PROBLEM DESCRIPTION: All that is needed is each line of the entries holding the word "embedding", copied as it stands.

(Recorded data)
=== Section Start ===

(** * fraud_catcher: a shallow embedding of the Python package

    The development follows [packages/python/src/fraud_catcher]: the data
    model of [models.py], the signals of [algorithms/] and the orchestrator
    of [fraud_detector.py].

    Conventions of the embedding.
    - A Python [float] is an exact rational ([Q]); [>=], [>] and [<] are the
      boolean comparisons on [Q].  Rounding is not modelled.
    - A Python exception is a value: every function that can raise returns a
      [result]; true division raises [ZeroDivisionError] on a zero divisor.
    - A [dict] is a [gmap], a [set] a [gset]; a [dict] whose iteration order
      matters (the rule registry) is an association list in insertion order.
    - Readings of the wall clock ([time.time()], [datetime.now()]) are
      explicit arguments of the function that takes them.
    - [async def] is read as [def]: no signal suspends. *)

From Stdlib Require Import QArith Qminmax Qabs Qround ZArith Lia Lqa List.
From stdpp Require Import gmap strings list fin_maps pretty.
Import ListNotations.

Local Open Scope Q_scope.

(** ** Python values *)

Inductive exn : Type :=
| ZeroDivisionError
| TypeError
| ValueError
| SignalError (msg : string).

Inductive result (A : Type) : Type :=
| Ok (a : A)
| Raise (e : exn).
Arguments Ok {A} a.
Arguments Raise {A} e.

(** Sequencing: an exception skips the rest ([x ← r; k] below). *)
#[global] Instance result_ret : MRet result := fun _ a => Ok a.
#[global] Instance result_bind : MBind result := fun _ _ k r =>
  match r with
  | Ok a => k a
  | Raise e => Raise e
  end.

(** [x / y] on floats. *)
Definition fdiv (x y : Q) : result Q :=
  if Qeq_bool y 0 then Raise ZeroDivisionError else Ok (x / y).

(** [x >= y], [x > y] and [x < y] on floats. *)
Definition Qgeb (x y : Q) : bool := Qle_bool y x.
Definition Qgtb (x y : Q) : bool := negb (Qle_bool x y).
Definition Qltb (x y : Q) : bool := negb (Qle_bool y x).

(** Truthiness of an optional string: [None] and [''] are falsy. *)
Definition truthy (s : option string) : bool :=
  match s with
  | Some s => negb (String.eqb s "")
  | None => false
  end.
(** [np.percentile(a, q)] with its check of [q], which comes before the
    array is looked at. *)
Definition percentile (a : list Q) (q : Z) : result Q :=
  if ((0 <=? q) && (q <=? 100))%Z
  then lift (Numerical.percentile a (inject_Z q))
  else Raise ValueError.

(** [a[i] = v] on a list or a one-dimensional array, [i] in range. *)
Fixpoint setitem {A : Type} (l : list A) (i : nat) (v : A) : list A :=
  match l, i with
  | [], _ => []
  | _ :: t, O => v :: t
  | h :: t, S i' => h :: setitem t i' v
  end.

(** The position a Python index denotes in a sequence of [n] elements:
    a negative index counts from the end. *)
Definition index (n : nat) (i : Z) : Py.result nat :=
  if ((0 <=? i) && (i <? Z.of_nat n))%Z then Py.Ok (Z.to_nat i)
  else if ((- Z.of_nat n <=? i) && (i <? 0))%Z
       then Py.Ok (Z.to_nat (Z.of_nat n + i))
       else Py.Raise Py.IndexError.

End Np.

(* ------------------------------------------------------------------ *)
(** ** [DistanceCalculator] *)

Module DistanceCalculator.

Import Py.

Definition fsub (x y : float) : float :=
  match x, y with
  | Some a, Some b => Some (a - b)%Q
  | _, _ => nan
  end.

Definition fadd (x y : float) : float :=
  match x, y with
  | Some a, Some b => Some (a + b)%Q
  | _, _ => nan
  end.
(** [CalculateSHA256(filePath)] *)
Definition CalculateSHA256 (filePath : string) (w : OS.world)
  : string * option Error :=
  if negb (OS.Open filePath w) then ("", Some ErrOpeningFile)
  else
    match OS.ReadAll filePath w with
    | None => ("", Some ErrCalculatingChecksum)
    | Some content =>
        (Crypto.EncodeToString (Crypto.sha256_Sum content), None)
    end.

End Checksum.

(** ** Package [repository] *)

Module Repository.
Import Strings.

(** [Release]; a [time.Time] is kept as a number, zero for the zero time. *)
Record Release := mkRelease {
  Version : string;
  DownloadURL : string;
  Checksum : string;
  ReleaseDate : Z;
  FileName : string;
  AssetID : Z
}.

End Repository.

(** *** The HTTP manifest repository *)

Module HTTPRepository.
Import Strings Repository.

Record httpRelease := mkHttpRelease {
  hVersion : string;
  hURL : string;
  hMD5 : string;
  hSHA1 : string;
  hSHA256 : string
}.

Inductive Error :=
| ErrFetch
| NoReleasesFound
| NoValidReleaseFound
| ReleaseVersionNotFound (version : string)
| NoDownloadURL
| ErrCreatingDownloadRequest
| ErrDownloadingFile
| DownloadFailedWithStatus (status : Z)
| ErrCreatingDestinationDirectory
| ErrCreatingDestinationFile
| ErrWritingToDestination
| ChecksumVerificationFailed (e : Error)
| ErrOpeningFile
| InvalidChecksumFormat (checksum : string)
| ErrCalculatingHash (algorithm : string)
| UnsupportedHashAlgorithm (algorithm : string)
| HashMismatch (algorithm expected actual : string).

(** [selectChecksum] *)
Definition selectChecksum (httpRel : httpRelease) : string * string :=
  if negb (String.eqb (hSHA256 httpRel) "") then ("sha256:" ++ hSHA256 httpRel, "SHA256")
  else if negb (String.eqb (hSHA1 httpRel) "") then ("sha1:" ++ hSHA1 httpRel, "SHA1")
  else if negb (String.eqb (hMD5 httpRel) "") then ("md5:" ++ hMD5 httpRel, "MD5")
  else ("", "").

(** [convertHTTPRelease] *)
Definition convertHTTPRelease (httpRel : httpRelease) : Release :=
  mkRelease (hVersion httpRel) (hURL httpRel) (fst (selectChecksum httpRel))
            0 (Filepath.Base (hURL httpRel)) 0.

(** The loop of [GetLatestRelease]: [latestRelease] is [None] for the nil
    pointer. *)
Fixpoint latest_loop (releases : list httpRelease) (latestRelease : option httpRelease)
  : option httpRelease :=
  match releases with
  | [] => latestRelease
  | r :: rest =>
      match latestRelease with
      | None => latest_loop rest (Some r)
      | Some latest =>
          match Version.IsNewer (hVersion r) (hVersion latest) with
          | inr _ => latest_loop rest latestRelease
          | inl isNewer =>
              if isNewer then latest_loop rest (Some r)
              else latest_loop rest latestRelease
          end
      end
  end.

(** [GetLatestRelease]; [fetched] is the result of [fetchReleases], the
    decoded manifest or [None] for its error. *)
Definition GetLatestRelease (fetched : option (list httpRelease))
  : Release + Error :=
  match fetched with
  | None => inr ErrFetch
  | Some releases =>
      match releases with
      | [] => inr NoReleasesFound
      | _ =>
          match latest_loop releases None with
          | None => inr NoValidReleaseFound
          | Some latestRelease => inl (convertHTTPRelease latestRelease)
          end
      end
  end.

=== Section End ===

RESPONSE AREA:
(** * fraud_catcher: a shallow embedding of the Python package
    Conventions of the embedding.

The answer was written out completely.